**Task details**
Where the material below has a line containing "if (header_end =?", start repeating exactly, and keep going through the line containing "let* domain_bytes := dlift", with no other lines.

**Input for this task**
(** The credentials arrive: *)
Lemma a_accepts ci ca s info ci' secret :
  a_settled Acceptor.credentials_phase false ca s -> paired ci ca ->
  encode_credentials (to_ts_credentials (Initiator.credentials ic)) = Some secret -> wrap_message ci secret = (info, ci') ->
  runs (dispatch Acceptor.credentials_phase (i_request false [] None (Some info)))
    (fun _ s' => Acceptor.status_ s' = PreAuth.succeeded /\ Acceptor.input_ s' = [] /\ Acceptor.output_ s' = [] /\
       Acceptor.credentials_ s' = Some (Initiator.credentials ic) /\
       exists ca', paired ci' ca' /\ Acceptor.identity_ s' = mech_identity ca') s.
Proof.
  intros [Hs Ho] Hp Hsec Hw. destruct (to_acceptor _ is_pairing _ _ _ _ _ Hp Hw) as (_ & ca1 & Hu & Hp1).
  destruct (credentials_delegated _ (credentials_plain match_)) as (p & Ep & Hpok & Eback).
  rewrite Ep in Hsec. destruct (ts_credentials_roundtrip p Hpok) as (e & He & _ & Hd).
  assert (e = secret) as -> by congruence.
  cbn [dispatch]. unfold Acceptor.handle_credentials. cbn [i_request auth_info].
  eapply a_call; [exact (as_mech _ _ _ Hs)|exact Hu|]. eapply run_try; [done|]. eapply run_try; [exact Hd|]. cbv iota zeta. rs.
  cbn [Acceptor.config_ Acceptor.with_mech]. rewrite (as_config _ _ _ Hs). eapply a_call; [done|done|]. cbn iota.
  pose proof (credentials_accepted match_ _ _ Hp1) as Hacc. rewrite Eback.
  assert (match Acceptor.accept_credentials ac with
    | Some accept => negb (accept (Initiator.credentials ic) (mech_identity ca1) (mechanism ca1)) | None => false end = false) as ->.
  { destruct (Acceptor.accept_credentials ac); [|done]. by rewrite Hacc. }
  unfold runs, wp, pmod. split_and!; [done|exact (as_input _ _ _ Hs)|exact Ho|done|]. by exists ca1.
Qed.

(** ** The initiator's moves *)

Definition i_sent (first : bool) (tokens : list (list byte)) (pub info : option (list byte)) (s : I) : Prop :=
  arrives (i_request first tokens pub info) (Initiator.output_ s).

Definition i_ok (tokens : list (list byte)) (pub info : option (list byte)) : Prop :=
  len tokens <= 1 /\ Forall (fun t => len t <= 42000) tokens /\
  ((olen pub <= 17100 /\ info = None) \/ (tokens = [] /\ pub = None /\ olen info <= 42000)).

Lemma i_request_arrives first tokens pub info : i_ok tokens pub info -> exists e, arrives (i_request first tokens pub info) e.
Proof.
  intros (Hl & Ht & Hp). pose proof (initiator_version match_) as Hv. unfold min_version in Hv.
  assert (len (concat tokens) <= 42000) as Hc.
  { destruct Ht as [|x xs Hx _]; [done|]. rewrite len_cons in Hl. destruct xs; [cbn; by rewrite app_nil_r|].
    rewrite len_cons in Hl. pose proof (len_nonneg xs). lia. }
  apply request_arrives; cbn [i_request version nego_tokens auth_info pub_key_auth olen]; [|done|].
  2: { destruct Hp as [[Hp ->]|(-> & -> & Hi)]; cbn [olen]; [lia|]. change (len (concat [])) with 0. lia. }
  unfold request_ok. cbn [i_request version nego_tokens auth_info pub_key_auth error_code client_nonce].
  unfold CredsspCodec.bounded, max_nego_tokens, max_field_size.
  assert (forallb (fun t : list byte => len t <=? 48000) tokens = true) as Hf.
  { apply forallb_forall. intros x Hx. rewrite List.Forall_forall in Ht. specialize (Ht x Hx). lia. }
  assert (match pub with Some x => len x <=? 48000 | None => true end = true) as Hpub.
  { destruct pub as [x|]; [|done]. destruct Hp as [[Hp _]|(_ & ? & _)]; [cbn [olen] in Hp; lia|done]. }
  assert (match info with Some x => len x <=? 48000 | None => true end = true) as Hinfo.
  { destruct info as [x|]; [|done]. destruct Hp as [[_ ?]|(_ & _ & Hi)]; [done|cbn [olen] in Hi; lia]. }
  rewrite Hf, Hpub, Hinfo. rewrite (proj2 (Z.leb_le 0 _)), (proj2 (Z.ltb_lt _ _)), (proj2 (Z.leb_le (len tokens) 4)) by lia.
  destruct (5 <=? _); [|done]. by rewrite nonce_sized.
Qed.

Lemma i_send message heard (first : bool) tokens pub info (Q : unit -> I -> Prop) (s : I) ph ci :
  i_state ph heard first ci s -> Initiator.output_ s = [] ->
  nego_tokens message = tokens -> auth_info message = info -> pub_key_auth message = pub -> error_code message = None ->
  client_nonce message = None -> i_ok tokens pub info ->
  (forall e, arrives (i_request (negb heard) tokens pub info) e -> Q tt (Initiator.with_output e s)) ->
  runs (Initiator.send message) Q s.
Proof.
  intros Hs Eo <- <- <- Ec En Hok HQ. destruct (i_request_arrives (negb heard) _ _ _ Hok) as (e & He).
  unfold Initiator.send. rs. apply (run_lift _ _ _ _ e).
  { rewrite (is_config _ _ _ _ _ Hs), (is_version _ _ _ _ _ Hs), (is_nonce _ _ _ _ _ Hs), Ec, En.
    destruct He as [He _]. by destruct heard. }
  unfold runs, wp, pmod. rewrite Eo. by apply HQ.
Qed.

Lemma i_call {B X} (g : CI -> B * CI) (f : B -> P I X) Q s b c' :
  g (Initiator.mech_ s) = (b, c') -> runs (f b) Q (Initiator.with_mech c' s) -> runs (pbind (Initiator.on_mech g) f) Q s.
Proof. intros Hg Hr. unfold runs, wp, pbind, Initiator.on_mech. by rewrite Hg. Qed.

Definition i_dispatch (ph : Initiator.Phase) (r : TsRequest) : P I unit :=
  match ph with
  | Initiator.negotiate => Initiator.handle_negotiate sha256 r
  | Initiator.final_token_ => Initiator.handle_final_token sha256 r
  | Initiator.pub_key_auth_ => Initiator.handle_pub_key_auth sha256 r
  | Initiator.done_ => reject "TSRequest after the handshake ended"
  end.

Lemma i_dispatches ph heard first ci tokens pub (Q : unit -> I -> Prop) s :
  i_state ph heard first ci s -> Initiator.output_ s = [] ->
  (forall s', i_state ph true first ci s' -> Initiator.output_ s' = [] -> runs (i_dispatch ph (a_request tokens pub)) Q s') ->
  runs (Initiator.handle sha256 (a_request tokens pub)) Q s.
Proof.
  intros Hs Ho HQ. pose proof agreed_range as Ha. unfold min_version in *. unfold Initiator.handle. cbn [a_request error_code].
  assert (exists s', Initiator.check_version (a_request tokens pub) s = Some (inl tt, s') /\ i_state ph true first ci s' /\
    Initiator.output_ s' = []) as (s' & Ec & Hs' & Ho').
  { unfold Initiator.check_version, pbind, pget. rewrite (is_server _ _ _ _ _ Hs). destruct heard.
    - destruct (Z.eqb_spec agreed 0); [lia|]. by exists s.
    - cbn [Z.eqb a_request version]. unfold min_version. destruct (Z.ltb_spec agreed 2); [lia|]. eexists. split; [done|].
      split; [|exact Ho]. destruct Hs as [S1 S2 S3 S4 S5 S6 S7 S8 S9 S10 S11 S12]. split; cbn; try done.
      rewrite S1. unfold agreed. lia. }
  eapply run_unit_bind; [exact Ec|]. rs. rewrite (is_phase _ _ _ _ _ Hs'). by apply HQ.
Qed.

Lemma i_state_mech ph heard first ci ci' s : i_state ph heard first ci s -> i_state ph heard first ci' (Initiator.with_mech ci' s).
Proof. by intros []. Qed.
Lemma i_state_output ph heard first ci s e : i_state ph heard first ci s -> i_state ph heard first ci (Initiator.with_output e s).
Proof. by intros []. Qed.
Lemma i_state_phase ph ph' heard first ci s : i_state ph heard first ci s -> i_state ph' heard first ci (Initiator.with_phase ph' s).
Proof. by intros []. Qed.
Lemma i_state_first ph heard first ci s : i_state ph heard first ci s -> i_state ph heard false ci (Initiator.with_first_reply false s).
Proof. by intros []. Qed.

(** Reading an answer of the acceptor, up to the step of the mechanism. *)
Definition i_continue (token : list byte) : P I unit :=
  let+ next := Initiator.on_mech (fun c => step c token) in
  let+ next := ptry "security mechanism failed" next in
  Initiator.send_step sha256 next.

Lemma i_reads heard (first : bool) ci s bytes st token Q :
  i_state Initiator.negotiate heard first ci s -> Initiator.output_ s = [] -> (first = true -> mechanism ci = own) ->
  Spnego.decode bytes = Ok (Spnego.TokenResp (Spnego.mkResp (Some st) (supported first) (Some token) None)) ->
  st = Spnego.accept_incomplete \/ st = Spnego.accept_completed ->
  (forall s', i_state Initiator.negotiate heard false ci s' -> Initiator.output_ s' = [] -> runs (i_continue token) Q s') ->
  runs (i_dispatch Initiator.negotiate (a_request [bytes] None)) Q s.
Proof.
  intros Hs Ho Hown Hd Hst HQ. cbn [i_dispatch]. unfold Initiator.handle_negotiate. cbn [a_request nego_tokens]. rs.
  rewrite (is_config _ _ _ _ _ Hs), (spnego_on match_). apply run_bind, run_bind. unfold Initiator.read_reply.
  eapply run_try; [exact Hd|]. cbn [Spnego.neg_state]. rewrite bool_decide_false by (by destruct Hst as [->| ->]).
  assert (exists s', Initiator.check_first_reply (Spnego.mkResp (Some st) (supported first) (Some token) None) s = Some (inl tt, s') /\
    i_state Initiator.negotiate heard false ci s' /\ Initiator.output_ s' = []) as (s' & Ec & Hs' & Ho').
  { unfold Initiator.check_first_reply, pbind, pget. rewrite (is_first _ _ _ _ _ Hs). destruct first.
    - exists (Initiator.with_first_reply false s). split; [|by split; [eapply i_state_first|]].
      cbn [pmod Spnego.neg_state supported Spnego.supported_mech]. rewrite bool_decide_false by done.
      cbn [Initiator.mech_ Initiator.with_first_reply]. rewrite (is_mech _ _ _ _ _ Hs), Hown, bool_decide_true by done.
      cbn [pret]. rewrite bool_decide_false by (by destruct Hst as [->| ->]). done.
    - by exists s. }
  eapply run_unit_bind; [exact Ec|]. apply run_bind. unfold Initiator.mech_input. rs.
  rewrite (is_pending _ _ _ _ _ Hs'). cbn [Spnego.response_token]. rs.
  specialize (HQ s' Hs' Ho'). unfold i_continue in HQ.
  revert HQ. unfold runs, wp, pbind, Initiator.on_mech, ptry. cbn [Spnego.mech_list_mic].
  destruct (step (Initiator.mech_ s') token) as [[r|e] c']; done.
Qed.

--

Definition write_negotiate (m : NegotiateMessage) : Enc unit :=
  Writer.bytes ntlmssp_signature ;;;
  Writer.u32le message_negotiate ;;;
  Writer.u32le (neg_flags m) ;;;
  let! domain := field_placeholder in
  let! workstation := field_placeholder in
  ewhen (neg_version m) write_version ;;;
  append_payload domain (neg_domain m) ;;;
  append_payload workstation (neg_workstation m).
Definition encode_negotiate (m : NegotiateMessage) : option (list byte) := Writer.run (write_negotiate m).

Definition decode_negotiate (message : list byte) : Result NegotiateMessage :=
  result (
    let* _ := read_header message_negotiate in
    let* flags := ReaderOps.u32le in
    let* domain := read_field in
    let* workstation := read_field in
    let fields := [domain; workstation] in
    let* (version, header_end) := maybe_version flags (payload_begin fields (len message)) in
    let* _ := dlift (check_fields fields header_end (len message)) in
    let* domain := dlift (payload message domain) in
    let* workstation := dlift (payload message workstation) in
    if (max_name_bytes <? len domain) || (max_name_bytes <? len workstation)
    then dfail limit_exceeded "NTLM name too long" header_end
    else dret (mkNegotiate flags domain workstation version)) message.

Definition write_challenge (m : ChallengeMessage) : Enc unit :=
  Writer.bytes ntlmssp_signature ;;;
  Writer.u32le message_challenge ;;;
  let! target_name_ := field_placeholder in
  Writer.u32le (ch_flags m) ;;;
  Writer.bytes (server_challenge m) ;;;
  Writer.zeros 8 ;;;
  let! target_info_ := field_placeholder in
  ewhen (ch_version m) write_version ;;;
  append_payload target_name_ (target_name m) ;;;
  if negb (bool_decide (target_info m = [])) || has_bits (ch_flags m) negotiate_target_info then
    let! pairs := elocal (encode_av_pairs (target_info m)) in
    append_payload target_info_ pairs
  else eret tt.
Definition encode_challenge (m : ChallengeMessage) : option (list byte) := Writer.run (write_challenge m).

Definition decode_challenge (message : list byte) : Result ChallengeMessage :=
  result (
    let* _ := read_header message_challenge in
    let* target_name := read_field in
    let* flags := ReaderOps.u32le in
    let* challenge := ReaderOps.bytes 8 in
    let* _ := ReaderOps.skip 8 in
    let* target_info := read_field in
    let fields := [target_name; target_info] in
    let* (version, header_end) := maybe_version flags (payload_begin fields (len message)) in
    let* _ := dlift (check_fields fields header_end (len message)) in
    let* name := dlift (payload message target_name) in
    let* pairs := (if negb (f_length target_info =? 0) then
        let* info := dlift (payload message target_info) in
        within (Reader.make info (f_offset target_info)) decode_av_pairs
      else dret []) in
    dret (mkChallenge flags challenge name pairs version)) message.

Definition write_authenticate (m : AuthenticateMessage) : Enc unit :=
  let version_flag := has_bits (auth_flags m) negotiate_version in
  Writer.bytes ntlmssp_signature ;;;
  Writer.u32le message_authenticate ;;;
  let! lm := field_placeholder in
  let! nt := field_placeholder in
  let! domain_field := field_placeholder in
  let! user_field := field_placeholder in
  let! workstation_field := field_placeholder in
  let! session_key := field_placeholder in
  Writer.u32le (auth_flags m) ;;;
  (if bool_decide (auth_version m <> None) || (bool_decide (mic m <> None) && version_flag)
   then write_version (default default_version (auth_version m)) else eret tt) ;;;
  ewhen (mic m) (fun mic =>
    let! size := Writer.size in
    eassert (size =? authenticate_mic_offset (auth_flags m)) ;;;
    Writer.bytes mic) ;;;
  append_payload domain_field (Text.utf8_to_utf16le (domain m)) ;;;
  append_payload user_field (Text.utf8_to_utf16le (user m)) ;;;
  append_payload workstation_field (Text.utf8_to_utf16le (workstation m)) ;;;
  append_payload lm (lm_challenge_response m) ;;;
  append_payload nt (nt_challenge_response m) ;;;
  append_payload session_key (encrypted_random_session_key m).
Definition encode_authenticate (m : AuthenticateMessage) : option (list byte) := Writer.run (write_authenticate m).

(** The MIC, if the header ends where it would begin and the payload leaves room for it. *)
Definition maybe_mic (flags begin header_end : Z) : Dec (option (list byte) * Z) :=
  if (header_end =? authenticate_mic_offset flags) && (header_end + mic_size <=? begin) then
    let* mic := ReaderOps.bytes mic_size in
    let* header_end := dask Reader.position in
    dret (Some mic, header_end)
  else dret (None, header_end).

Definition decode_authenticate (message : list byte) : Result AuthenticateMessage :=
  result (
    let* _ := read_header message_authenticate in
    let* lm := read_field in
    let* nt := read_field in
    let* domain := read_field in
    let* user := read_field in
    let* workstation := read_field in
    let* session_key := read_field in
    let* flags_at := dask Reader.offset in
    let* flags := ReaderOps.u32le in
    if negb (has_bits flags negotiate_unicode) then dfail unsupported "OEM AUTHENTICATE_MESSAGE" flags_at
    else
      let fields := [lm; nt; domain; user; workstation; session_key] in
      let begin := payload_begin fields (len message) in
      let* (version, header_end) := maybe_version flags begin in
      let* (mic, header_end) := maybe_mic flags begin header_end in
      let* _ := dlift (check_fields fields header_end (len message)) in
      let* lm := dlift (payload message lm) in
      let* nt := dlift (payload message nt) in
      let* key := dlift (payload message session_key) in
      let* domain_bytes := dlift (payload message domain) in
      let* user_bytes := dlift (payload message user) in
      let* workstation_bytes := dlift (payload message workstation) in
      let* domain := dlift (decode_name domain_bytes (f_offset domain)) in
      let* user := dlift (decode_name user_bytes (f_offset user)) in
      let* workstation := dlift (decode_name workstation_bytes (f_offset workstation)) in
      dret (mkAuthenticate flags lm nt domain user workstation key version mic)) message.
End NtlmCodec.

...

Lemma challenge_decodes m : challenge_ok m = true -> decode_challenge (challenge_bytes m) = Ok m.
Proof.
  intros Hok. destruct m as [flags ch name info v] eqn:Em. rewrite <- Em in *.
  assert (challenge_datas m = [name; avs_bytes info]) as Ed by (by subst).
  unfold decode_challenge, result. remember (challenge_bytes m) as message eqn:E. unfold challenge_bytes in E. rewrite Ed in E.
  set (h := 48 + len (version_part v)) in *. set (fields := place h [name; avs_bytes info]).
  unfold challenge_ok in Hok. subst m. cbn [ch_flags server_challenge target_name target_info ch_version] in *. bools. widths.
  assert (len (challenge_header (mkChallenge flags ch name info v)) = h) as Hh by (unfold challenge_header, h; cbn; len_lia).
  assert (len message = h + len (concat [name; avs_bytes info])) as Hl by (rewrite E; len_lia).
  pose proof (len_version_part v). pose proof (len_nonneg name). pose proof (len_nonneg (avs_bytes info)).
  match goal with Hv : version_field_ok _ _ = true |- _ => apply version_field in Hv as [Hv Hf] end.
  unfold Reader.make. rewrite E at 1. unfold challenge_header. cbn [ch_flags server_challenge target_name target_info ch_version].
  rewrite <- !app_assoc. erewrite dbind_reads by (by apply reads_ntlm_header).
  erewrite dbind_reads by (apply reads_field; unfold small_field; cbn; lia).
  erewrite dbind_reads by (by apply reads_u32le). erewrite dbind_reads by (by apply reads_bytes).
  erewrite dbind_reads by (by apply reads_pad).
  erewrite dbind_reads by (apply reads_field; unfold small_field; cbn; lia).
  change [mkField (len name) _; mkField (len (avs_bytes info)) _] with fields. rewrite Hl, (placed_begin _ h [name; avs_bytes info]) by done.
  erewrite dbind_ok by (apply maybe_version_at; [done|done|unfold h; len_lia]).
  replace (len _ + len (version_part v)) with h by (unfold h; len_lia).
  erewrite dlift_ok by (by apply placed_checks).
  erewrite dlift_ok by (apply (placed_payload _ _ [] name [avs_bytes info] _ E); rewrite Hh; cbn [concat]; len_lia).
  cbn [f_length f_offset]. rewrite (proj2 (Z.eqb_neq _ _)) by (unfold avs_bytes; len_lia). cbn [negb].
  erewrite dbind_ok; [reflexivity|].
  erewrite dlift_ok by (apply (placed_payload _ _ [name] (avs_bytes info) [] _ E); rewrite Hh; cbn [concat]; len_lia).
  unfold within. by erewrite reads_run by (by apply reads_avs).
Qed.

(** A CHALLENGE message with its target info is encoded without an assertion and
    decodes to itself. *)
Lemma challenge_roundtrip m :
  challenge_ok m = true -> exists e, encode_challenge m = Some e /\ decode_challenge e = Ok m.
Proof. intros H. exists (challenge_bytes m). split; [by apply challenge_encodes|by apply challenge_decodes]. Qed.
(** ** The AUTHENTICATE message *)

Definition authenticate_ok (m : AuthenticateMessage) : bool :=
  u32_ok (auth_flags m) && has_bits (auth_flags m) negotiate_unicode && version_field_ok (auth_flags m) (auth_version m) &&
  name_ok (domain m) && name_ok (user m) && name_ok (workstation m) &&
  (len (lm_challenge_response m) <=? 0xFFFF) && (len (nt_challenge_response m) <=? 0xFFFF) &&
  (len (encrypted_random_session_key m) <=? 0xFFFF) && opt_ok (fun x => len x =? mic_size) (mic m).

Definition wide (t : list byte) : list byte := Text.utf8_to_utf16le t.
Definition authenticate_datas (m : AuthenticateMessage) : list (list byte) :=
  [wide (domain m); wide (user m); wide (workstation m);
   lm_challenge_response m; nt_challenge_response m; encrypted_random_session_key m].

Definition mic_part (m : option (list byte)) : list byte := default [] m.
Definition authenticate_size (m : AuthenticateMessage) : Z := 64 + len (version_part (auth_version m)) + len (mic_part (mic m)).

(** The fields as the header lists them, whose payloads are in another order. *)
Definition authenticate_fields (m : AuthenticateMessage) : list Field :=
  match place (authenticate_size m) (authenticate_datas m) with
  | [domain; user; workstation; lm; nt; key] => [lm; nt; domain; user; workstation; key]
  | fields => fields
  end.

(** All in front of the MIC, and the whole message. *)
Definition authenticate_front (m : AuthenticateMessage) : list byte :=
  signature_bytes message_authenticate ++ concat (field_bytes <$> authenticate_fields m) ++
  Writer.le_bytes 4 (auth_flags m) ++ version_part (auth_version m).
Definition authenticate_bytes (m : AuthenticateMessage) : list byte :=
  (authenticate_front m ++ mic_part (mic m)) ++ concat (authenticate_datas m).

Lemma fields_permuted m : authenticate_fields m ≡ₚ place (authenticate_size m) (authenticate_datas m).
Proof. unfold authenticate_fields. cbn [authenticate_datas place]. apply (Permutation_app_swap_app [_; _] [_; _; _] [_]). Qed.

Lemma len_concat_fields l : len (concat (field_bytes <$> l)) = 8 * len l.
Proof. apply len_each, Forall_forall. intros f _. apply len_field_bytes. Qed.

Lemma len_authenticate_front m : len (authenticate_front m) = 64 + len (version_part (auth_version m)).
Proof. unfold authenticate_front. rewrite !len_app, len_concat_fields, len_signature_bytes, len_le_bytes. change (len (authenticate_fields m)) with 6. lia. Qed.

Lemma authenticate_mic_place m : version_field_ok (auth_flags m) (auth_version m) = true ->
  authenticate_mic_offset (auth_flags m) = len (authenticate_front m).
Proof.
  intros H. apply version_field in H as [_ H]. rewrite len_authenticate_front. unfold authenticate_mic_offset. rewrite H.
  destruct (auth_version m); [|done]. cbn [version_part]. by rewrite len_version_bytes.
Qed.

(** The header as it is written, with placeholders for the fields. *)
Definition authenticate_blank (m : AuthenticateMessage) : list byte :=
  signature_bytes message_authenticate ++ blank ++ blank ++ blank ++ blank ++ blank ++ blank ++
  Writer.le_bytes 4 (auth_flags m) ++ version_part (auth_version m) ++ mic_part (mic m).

**Written solution**
  if (header_end =? authenticate_mic_offset flags) && (header_end + mic_size <=? begin) then
    let* mic := ReaderOps.bytes mic_size in
    let* header_end := dask Reader.position in
    dret (Some mic, header_end)
  else dret (None, header_end).

Definition decode_authenticate (message : list byte) : Result AuthenticateMessage :=
  result (
    let* _ := read_header message_authenticate in
    let* lm := read_field in
    let* nt := read_field in
    let* domain := read_field in
    let* user := read_field in
    let* workstation := read_field in
    let* session_key := read_field in
    let* flags_at := dask Reader.offset in
    let* flags := ReaderOps.u32le in
    if negb (has_bits flags negotiate_unicode) then dfail unsupported "OEM AUTHENTICATE_MESSAGE" flags_at
    else
      let fields := [lm; nt; domain; user; workstation; session_key] in
      let begin := payload_begin fields (len message) in
      let* (version, header_end) := maybe_version flags begin in
      let* (mic, header_end) := maybe_mic flags begin header_end in
      let* _ := dlift (check_fields fields header_end (len message)) in
      let* lm := dlift (payload message lm) in
      let* nt := dlift (payload message nt) in
      let* key := dlift (payload message session_key) in
      let* domain_bytes := dlift (payload message domain) in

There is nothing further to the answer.